Exercise goal ->
Retype all of the data that follows, line for line.

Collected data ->
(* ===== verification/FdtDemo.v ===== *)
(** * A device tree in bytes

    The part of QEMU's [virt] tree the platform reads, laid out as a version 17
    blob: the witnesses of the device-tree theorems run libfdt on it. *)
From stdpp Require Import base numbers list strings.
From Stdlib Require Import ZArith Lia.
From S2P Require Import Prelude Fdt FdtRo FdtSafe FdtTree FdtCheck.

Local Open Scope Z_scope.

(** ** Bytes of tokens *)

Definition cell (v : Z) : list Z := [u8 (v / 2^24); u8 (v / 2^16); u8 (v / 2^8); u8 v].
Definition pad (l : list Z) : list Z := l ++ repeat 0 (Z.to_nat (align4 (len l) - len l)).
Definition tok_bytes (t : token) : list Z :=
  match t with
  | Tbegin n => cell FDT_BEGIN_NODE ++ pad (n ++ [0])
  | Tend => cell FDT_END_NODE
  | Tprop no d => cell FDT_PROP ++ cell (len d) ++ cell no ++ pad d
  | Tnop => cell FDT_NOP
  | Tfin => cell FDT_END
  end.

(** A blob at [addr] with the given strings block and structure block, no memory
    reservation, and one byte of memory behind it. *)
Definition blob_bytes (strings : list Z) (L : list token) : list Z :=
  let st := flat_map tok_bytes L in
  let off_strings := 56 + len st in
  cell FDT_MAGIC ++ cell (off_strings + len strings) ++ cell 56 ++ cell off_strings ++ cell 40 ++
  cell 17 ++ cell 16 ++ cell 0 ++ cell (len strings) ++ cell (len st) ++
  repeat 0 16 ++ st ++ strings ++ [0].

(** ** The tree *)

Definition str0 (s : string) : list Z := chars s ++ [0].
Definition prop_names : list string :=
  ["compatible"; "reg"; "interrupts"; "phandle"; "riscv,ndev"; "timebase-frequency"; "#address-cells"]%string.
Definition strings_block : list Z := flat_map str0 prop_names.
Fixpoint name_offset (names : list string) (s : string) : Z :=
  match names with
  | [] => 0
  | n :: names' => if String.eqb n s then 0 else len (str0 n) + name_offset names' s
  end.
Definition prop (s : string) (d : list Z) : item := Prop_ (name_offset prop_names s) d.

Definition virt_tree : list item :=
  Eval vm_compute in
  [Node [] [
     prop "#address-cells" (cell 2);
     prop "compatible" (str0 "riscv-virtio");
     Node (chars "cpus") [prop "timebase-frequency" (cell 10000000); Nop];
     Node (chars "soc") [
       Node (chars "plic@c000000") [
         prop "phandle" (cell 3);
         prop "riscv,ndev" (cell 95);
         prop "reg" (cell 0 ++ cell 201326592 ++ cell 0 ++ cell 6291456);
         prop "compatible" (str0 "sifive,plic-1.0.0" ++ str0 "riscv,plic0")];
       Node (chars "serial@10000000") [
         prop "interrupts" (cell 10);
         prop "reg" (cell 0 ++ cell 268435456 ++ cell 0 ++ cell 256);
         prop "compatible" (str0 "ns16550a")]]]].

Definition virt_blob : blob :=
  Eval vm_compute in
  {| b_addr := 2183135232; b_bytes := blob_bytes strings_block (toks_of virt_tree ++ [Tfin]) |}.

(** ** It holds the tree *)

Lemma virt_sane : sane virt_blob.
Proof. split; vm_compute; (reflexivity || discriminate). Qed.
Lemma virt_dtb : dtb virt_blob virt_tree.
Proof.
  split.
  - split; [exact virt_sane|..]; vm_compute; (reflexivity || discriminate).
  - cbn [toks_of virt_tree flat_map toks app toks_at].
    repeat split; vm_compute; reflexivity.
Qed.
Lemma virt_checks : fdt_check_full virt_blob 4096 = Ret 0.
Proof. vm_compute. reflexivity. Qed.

Written solution ->
(* ===== verification/FdtDemo.v ===== *)
(** * A device tree in bytes

    The part of QEMU's [virt] tree the platform reads, laid out as a version 17
    blob: the witnesses of the device-tree theorems run libfdt on it. *)
From stdpp Require Import base numbers list strings.
From Stdlib Require Import ZArith Lia.
From S2P Require Import Prelude Fdt FdtRo FdtSafe FdtTree FdtCheck.

Local Open Scope Z_scope.

(** ** Bytes of tokens *)

Definition cell (v : Z) : list Z := [u8 (v / 2^24); u8 (v / 2^16); u8 (v / 2^8); u8 v].
Definition pad (l : list Z) : list Z := l ++ repeat 0 (Z.to_nat (align4 (len l) - len l)).
Definition tok_bytes (t : token) : list Z :=
  match t with
  | Tbegin n => cell FDT_BEGIN_NODE ++ pad (n ++ [0])
  | Tend => cell FDT_END_NODE
  | Tprop no d => cell FDT_PROP ++ cell (len d) ++ cell no ++ pad d
  | Tnop => cell FDT_NOP
  | Tfin => cell FDT_END
  end.

(** A blob at [addr] with the given strings block and structure block, no memory
    reservation, and one byte of memory behind it. *)
Definition blob_bytes (strings : list Z) (L : list token) : list Z :=
  let st := flat_map tok_bytes L in
  let off_strings := 56 + len st in
  cell FDT_MAGIC ++ cell (off_strings + len strings) ++ cell 56 ++ cell off_strings ++ cell 40 ++
  cell 17 ++ cell 16 ++ cell 0 ++ cell (len strings) ++ cell (len st) ++
  repeat 0 16 ++ st ++ strings ++ [0].

(** ** The tree *)

Definition str0 (s : string) : list Z := chars s ++ [0].
Definition prop_names : list string :=
  ["compatible"; "reg"; "interrupts"; "phandle"; "riscv,ndev"; "timebase-frequency"; "#address-cells"]%string.
Definition strings_block : list Z := flat_map str0 prop_names.
Fixpoint name_offset (names : list string) (s : string) : Z :=
  match names with
  | [] => 0
  | n :: names' => if String.eqb n s then 0 else len (str0 n) + name_offset names' s
  end.
Definition prop (s : string) (d : list Z) : item := Prop_ (name_offset prop_names s) d.

Definition virt_tree : list item :=
  Eval vm_compute in
  [Node [] [
     prop "#address-cells" (cell 2);
     prop "compatible" (str0 "riscv-virtio");
     Node (chars "cpus") [prop "timebase-frequency" (cell 10000000); Nop];
     Node (chars "soc") [
       Node (chars "plic@c000000") [
         prop "phandle" (cell 3);
         prop "riscv,ndev" (cell 95);
         prop "reg" (cell 0 ++ cell 201326592 ++ cell 0 ++ cell 6291456);
         prop "compatible" (str0 "sifive,plic-1.0.0" ++ str0 "riscv,plic0")];
       Node (chars "serial@10000000") [
         prop "interrupts" (cell 10);
         prop "reg" (cell 0 ++ cell 268435456 ++ cell 0 ++ cell 256);
         prop "compatible" (str0 "ns16550a")]]]].

Definition virt_blob : blob :=
  Eval vm_compute in
  {| b_addr := 2183135232; b_bytes := blob_bytes strings_block (toks_of virt_tree ++ [Tfin]) |}.

(** ** It holds the tree *)

Lemma virt_sane : sane virt_blob.
Proof. split; vm_compute; (reflexivity || discriminate). Qed.
Lemma virt_dtb : dtb virt_blob virt_tree.
Proof.
  split.
  - split; [exact virt_sane|..]; vm_compute; (reflexivity || discriminate).
  - cbn [toks_of virt_tree flat_map toks app toks_at].
    repeat split; vm_compute; reflexivity.
Qed.
Lemma virt_checks : fdt_check_full virt_blob 4096 = Ret 0.
Proof. vm_compute. reflexivity. Qed.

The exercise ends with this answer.